● **The task**
Write out each line of the entries below that holds the word "Timer".

● **Task material**
(* ===== verification/IOManager.v ===== *)
(** * The IO manager (src/sylar/iomanager.h, iomanager.cc)

    One [FdContext] per descriptor, kept on the heap and pointed to by a
    vector; the kernel's epoll instance is an interface ([Epoll]) with the
    documented behaviour of [epoll_ctl] as its laws.  The scheduler is that of
    Scheduler.v, whose virtual [tickle], [stopping] and [idle] are overridden;
    the timers are those of Timer.v. *)

From S2P Require Import Prelude Timer Fiber Scheduler.

(** ** Constants *)

(** [IOManager::Event]. *)
Definition NONE : Z := 0.
Definition READ : Z := 1.
Definition WRITE : Z := 4.

Definition EPOLLIN : Z := 1.
Definition EPOLLOUT : Z := 4.
Definition EPOLLERR : Z := 8.
Definition EPOLLHUP : Z := 16.
Definition EPOLLET : Z := 2 ^ 31.

Inductive epoll_op : Type := EPOLL_CTL_ADD | EPOLL_CTL_DEL | EPOLL_CTL_MOD.

(** Pointers to [FdContext]s, and what [epoll_event::data] holds. *)
Abbreviation ptr := nat.
Inductive epoll_data : Type := TickleFd | Context (p : ptr).
Record epoll_event : Type := EpollEvent { ev_events : Z; ev_data : epoll_data }.

(** The kernel: [epoll_ctl] on an instance, what it has registered, and what is
    left of that when a descriptor is closed. *)
Class Epoll (K : Type) : Type := {
  epoll_ctl : K -> epoll_op -> Z -> epoll_event -> bool * K;
  epoll_closed : K -> Z -> K;
  registered : K -> Z -> option epoll_event }.

(** [epoll_ctl(2)]: ADD fails on a registered descriptor (EEXIST), MOD and DEL
    on one that is not (ENOENT); a failing call changes nothing; MOD and DEL of
    a registered descriptor succeed; other descriptors are not affected.  Closing
    a descriptor (the last one of its file) removes it. *)
Class EpollLaws (K : Type) `{Epoll K} : Prop := {
  ctl_add_twice k fd ev e : registered k fd = Some e ->
    epoll_ctl k EPOLL_CTL_ADD fd ev = (false, k);
  ctl_absent k fd ev op : registered k fd = None -> op <> EPOLL_CTL_ADD ->
    epoll_ctl k op fd ev = (false, k);
  ctl_mod k fd ev e : registered k fd = Some e ->
    exists k', epoll_ctl k EPOLL_CTL_MOD fd ev = (true, k') /\ registered k' fd = Some ev;
  ctl_del k fd ev e : registered k fd = Some e ->
    exists k', epoll_ctl k EPOLL_CTL_DEL fd ev = (true, k') /\ registered k' fd = None;
  ctl_add k fd ev k' : epoll_ctl k EPOLL_CTL_ADD fd ev = (true, k') ->
    registered k' fd = Some ev;
  ctl_fail k op fd ev k' : epoll_ctl k op fd ev = (false, k') -> k' = k;
  ctl_other k op fd ev b k' g : epoll_ctl k op fd ev = (b, k') -> g <> fd ->
    registered k' g = registered k g;
  closed_gone k fd : registered (epoll_closed k fd) fd = None;
  closed_other k fd g : g <> fd -> registered (epoll_closed k fd) g = registered k g }.

(** ** Data *)

(** [FdContext::EventContext]. *)
Record EventContext (U : Type) : Type := EC {
  ec_scheduler : bool;
  ec_fiber : option fid;
  ec_cb : option (code U) }.
Arguments EC {U}.
Arguments ec_scheduler {U}.
Arguments ec_fiber {U}.
Arguments ec_cb {U}.

(** [FdContext]. *)
Record FdContext (U : Type) : Type := FdCtx {
  fc_fd : Z;
  fc_events : Z;
  fc_read : EventContext U;
  fc_write : EventContext U }.
Arguments FdCtx {U}.
Arguments fc_fd {U}.
Arguments fc_events {U}.
Arguments fc_read {U}.
Arguments fc_write {U}.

● **Answer to the problem**
    the timers are those of Timer.v. *)
From S2P Require Import Prelude Timer Fiber Scheduler.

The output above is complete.